[Collected data entries]
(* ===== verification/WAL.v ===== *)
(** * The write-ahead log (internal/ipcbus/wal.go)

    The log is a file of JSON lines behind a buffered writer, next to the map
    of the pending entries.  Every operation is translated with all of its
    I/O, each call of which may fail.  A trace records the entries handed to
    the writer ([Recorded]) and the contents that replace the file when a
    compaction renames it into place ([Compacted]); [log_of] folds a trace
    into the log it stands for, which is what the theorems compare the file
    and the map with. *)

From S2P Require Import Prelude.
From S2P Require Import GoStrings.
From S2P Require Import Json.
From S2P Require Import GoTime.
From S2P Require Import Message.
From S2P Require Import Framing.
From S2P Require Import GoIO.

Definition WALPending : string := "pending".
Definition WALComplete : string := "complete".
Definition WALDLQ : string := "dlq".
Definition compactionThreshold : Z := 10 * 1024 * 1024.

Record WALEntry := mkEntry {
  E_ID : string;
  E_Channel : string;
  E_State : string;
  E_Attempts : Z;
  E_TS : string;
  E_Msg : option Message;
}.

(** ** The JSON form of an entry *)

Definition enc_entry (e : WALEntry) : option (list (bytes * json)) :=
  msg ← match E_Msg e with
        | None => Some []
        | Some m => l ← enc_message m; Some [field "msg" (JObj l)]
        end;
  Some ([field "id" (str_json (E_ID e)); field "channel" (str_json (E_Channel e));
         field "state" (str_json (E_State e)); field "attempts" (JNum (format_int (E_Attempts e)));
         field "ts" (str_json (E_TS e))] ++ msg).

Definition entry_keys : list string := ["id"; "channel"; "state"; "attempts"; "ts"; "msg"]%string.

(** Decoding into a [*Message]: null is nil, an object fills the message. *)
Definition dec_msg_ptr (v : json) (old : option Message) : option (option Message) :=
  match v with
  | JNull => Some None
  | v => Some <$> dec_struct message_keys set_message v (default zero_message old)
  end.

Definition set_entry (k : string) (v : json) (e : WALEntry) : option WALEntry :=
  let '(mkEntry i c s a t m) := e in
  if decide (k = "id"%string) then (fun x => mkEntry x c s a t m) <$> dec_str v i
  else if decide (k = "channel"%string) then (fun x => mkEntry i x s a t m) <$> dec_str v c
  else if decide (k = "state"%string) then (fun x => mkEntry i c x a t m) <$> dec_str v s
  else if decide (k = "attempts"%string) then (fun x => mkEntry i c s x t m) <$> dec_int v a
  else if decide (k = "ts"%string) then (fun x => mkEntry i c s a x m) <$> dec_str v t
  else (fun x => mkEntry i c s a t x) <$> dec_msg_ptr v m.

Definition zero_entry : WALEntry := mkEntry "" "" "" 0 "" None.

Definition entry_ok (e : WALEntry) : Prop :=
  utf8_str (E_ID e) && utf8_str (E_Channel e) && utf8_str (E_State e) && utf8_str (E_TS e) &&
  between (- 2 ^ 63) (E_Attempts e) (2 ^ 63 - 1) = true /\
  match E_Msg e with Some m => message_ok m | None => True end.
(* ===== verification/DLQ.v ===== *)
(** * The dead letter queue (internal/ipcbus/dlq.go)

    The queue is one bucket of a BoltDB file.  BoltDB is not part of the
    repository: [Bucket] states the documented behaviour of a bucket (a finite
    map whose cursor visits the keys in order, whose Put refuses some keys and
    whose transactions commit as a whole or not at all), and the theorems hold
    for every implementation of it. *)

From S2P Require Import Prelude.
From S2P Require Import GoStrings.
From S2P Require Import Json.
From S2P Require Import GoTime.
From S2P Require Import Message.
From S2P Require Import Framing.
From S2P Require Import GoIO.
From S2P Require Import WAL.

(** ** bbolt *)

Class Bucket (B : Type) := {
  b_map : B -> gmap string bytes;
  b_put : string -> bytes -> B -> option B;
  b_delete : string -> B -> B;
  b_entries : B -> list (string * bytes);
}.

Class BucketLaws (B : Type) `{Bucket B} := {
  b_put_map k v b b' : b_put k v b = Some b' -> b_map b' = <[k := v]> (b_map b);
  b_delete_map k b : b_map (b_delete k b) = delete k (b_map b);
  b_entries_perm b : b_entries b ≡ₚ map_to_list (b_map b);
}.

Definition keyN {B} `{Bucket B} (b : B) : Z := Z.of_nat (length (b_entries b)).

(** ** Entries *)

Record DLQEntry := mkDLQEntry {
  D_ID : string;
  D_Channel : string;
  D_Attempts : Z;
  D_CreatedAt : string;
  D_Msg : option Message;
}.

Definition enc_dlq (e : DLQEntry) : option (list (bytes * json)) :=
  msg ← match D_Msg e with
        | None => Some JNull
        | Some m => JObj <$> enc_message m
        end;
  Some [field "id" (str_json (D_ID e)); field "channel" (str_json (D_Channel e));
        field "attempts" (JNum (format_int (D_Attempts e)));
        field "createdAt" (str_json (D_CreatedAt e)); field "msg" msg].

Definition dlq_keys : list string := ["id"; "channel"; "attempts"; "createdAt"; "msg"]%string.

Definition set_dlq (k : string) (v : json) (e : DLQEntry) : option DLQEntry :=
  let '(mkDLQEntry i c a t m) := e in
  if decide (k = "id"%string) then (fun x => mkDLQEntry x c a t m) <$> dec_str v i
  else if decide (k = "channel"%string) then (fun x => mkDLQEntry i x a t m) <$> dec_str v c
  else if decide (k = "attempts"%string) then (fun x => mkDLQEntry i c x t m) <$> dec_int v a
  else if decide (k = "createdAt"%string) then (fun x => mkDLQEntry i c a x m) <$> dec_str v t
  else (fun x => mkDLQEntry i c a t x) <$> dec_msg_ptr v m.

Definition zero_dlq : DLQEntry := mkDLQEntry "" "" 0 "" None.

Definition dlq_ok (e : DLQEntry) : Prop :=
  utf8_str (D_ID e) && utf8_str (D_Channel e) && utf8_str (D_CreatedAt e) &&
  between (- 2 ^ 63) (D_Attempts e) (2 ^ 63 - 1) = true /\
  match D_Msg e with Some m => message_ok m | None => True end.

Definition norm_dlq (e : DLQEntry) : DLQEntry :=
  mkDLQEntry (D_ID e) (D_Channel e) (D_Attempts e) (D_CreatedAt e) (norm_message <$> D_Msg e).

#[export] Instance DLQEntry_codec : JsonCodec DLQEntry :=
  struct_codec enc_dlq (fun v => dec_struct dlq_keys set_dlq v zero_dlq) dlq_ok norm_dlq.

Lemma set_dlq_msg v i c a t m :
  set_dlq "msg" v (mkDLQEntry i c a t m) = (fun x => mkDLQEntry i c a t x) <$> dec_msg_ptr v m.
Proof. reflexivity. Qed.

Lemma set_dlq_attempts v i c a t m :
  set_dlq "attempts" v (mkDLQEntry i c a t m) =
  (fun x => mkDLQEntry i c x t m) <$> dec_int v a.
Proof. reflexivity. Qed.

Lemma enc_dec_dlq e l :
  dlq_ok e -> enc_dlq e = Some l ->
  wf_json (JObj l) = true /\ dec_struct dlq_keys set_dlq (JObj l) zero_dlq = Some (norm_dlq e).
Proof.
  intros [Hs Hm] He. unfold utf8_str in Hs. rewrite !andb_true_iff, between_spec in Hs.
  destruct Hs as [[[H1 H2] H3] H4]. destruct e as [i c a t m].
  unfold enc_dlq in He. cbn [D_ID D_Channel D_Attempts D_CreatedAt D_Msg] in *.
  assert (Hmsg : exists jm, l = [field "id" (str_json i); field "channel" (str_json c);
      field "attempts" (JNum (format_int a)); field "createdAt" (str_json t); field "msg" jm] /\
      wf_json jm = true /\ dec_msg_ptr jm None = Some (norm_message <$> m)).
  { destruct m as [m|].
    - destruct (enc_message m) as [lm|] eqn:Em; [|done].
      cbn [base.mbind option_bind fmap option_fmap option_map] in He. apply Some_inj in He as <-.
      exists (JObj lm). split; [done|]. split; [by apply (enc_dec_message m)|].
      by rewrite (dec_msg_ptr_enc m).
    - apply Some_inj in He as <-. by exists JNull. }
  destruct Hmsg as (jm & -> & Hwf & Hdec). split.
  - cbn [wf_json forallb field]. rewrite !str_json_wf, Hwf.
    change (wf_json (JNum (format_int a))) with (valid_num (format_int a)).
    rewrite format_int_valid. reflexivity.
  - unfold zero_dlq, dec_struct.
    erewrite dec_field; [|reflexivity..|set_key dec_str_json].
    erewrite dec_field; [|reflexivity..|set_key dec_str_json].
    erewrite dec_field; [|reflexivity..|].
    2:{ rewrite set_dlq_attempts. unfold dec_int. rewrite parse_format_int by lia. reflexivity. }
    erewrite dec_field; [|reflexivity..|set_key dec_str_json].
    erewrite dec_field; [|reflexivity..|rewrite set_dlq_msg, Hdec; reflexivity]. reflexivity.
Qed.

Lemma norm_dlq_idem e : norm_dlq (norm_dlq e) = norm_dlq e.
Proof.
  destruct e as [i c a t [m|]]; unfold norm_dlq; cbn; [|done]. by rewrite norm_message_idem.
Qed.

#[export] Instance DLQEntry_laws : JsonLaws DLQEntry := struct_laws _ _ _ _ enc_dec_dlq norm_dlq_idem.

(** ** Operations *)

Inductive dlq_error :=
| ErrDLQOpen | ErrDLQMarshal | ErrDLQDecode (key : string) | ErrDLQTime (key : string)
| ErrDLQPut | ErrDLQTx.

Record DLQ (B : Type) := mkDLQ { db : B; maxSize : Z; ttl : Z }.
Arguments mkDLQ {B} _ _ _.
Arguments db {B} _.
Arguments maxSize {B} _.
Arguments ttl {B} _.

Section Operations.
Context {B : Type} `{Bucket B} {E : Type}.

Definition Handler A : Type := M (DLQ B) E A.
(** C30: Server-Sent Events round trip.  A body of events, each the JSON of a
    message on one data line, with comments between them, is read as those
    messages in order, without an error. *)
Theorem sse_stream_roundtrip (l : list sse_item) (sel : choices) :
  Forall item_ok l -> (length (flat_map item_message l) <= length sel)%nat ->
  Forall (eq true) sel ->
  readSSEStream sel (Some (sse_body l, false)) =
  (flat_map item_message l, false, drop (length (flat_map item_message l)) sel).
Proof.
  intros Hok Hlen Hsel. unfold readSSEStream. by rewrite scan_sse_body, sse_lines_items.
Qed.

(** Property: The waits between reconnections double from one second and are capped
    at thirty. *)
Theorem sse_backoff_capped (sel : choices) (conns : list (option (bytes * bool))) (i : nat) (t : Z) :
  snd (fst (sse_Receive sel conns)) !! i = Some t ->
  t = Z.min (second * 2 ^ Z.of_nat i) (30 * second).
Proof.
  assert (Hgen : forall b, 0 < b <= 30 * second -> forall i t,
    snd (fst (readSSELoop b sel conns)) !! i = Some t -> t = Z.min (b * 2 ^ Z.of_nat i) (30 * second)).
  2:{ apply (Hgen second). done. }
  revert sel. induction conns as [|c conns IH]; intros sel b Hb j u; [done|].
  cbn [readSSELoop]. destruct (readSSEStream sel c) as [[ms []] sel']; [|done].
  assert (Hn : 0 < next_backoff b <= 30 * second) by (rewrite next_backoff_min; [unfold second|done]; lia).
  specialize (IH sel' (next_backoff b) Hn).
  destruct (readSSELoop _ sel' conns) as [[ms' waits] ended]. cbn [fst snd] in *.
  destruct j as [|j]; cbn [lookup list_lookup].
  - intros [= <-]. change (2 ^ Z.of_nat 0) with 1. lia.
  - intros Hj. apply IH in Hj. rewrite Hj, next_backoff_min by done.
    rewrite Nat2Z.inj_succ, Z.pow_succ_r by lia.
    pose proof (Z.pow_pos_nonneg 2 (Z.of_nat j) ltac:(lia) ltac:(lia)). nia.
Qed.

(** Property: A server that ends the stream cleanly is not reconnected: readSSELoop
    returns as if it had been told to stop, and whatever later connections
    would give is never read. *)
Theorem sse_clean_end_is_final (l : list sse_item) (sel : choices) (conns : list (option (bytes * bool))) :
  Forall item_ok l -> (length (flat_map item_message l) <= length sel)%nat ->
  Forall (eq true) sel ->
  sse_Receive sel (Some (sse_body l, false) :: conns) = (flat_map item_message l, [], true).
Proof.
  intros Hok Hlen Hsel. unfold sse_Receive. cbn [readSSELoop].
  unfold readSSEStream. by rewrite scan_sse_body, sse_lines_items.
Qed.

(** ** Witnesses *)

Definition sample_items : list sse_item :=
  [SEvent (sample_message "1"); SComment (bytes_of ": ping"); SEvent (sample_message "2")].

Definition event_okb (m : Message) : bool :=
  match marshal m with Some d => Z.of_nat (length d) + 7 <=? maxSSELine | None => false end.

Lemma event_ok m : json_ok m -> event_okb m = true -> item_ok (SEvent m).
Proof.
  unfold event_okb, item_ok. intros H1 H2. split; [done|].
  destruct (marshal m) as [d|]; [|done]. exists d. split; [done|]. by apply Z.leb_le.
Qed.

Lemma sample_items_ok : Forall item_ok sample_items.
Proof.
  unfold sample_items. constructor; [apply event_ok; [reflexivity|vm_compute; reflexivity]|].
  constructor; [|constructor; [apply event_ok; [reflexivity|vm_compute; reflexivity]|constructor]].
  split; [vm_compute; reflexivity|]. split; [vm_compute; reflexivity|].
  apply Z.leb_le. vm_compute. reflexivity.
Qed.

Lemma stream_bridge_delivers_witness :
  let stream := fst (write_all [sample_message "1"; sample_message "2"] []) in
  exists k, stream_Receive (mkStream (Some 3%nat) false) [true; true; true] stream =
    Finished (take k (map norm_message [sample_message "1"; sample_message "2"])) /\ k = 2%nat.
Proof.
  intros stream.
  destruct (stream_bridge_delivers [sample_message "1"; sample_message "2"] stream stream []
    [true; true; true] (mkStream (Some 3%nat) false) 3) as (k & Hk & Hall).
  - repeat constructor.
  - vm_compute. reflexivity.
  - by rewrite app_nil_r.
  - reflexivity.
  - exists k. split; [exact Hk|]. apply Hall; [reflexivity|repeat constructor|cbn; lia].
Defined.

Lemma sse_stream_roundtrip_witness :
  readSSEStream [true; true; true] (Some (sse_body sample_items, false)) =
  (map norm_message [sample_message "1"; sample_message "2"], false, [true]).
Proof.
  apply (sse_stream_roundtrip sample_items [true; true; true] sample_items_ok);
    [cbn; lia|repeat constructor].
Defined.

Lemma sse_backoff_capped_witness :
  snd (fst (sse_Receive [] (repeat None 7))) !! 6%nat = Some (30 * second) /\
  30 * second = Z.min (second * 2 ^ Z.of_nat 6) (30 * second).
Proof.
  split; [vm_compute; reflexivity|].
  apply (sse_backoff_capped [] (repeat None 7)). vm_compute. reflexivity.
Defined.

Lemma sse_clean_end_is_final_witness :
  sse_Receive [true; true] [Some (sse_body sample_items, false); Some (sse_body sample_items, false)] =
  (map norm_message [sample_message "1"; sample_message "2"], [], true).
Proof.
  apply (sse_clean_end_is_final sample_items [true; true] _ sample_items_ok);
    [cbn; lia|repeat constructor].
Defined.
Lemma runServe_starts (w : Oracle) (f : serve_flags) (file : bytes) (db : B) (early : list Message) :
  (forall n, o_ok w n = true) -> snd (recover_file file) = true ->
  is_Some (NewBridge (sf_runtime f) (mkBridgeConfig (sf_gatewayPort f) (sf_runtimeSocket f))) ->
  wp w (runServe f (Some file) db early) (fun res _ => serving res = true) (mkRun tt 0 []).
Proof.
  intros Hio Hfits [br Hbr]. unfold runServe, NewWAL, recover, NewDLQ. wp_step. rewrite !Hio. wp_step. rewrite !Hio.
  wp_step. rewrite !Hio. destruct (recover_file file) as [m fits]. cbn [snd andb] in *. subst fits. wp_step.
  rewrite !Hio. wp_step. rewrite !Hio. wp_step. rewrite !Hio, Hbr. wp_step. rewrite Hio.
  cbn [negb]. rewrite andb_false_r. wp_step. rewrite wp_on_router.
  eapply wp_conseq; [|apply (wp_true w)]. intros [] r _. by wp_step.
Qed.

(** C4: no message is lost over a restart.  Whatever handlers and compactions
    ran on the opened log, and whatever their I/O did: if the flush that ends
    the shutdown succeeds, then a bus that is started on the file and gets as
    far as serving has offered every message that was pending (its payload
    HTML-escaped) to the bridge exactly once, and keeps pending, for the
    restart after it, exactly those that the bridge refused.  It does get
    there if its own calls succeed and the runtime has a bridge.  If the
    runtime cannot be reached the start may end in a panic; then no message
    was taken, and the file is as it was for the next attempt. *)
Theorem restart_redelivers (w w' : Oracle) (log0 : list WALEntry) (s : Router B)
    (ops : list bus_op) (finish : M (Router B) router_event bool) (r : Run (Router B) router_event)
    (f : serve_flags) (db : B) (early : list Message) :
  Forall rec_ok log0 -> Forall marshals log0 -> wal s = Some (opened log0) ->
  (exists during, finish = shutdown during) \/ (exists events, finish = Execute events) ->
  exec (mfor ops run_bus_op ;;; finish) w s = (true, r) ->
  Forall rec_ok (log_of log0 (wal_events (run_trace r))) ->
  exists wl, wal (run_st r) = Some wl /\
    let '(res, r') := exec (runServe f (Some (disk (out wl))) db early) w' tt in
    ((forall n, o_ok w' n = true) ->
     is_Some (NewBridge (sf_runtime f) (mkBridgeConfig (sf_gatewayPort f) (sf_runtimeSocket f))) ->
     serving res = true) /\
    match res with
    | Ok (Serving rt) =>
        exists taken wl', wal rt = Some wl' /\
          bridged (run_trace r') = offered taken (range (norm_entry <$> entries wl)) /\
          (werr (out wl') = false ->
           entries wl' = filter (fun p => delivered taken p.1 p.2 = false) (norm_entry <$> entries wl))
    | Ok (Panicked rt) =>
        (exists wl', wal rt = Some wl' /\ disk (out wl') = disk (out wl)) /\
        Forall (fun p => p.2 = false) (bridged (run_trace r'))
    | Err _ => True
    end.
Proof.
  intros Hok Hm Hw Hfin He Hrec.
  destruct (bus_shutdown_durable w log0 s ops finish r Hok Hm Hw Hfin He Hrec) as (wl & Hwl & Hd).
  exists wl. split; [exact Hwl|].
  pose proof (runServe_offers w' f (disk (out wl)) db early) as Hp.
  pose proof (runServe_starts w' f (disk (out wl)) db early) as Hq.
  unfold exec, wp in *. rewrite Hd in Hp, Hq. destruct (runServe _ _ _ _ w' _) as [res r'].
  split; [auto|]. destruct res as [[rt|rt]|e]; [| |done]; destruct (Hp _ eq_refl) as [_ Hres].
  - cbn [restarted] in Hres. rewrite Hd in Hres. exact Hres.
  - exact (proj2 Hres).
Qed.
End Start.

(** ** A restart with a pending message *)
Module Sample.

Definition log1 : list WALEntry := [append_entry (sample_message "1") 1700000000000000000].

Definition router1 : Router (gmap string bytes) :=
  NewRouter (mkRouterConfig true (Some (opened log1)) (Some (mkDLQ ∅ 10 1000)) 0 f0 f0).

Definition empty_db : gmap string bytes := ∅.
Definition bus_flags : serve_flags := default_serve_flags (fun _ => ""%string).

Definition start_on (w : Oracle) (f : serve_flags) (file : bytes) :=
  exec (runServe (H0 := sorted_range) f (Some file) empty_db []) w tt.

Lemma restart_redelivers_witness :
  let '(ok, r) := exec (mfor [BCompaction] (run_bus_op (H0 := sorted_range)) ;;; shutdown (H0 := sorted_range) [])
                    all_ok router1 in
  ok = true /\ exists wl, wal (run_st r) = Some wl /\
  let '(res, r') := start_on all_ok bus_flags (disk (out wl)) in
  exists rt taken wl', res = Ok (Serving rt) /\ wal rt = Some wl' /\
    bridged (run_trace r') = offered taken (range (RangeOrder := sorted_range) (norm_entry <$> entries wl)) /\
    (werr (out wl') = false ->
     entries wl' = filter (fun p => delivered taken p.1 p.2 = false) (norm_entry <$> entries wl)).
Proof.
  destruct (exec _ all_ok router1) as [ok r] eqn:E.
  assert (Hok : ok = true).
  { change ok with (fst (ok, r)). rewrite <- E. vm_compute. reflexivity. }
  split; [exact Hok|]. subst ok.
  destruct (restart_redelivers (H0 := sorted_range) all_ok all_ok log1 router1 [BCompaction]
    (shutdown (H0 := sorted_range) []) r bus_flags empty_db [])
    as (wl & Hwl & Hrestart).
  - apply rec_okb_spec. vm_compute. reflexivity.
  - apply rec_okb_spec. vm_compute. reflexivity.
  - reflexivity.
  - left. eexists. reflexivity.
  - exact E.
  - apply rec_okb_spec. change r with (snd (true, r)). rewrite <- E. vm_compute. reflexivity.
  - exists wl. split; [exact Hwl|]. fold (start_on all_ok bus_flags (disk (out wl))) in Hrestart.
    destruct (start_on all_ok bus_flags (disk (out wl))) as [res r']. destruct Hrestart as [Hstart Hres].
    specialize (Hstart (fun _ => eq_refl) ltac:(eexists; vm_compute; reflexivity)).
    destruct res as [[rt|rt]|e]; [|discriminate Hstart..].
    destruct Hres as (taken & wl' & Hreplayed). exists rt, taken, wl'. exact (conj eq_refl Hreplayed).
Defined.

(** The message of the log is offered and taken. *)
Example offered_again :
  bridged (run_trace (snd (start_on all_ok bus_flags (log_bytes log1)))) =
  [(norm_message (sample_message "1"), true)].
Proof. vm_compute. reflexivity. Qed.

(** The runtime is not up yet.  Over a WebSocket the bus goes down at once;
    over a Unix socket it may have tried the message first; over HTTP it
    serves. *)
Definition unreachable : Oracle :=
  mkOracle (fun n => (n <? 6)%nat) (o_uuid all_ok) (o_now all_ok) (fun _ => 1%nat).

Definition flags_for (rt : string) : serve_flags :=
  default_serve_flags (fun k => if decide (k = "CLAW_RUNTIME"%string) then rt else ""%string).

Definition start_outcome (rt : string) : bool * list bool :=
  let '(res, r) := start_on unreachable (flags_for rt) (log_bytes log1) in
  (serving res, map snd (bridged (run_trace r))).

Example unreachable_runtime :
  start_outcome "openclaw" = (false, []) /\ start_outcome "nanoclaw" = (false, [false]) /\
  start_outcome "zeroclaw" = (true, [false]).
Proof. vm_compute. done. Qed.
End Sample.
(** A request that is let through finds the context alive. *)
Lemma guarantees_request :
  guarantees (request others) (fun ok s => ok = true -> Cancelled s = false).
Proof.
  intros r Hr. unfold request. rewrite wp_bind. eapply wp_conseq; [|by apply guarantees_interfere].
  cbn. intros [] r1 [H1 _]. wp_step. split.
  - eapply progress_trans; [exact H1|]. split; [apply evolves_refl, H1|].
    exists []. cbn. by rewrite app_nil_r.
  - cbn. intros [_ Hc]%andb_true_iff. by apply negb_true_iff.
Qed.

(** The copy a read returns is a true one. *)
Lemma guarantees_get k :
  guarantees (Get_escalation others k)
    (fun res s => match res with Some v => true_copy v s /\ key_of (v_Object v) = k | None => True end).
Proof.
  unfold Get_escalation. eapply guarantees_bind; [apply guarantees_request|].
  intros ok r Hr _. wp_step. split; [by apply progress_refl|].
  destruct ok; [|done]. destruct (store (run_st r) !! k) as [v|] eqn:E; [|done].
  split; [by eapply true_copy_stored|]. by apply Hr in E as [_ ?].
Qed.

**Work to be completed**
How many of the lines above hold "choices"? Answer with only the number.

**Task answer**
3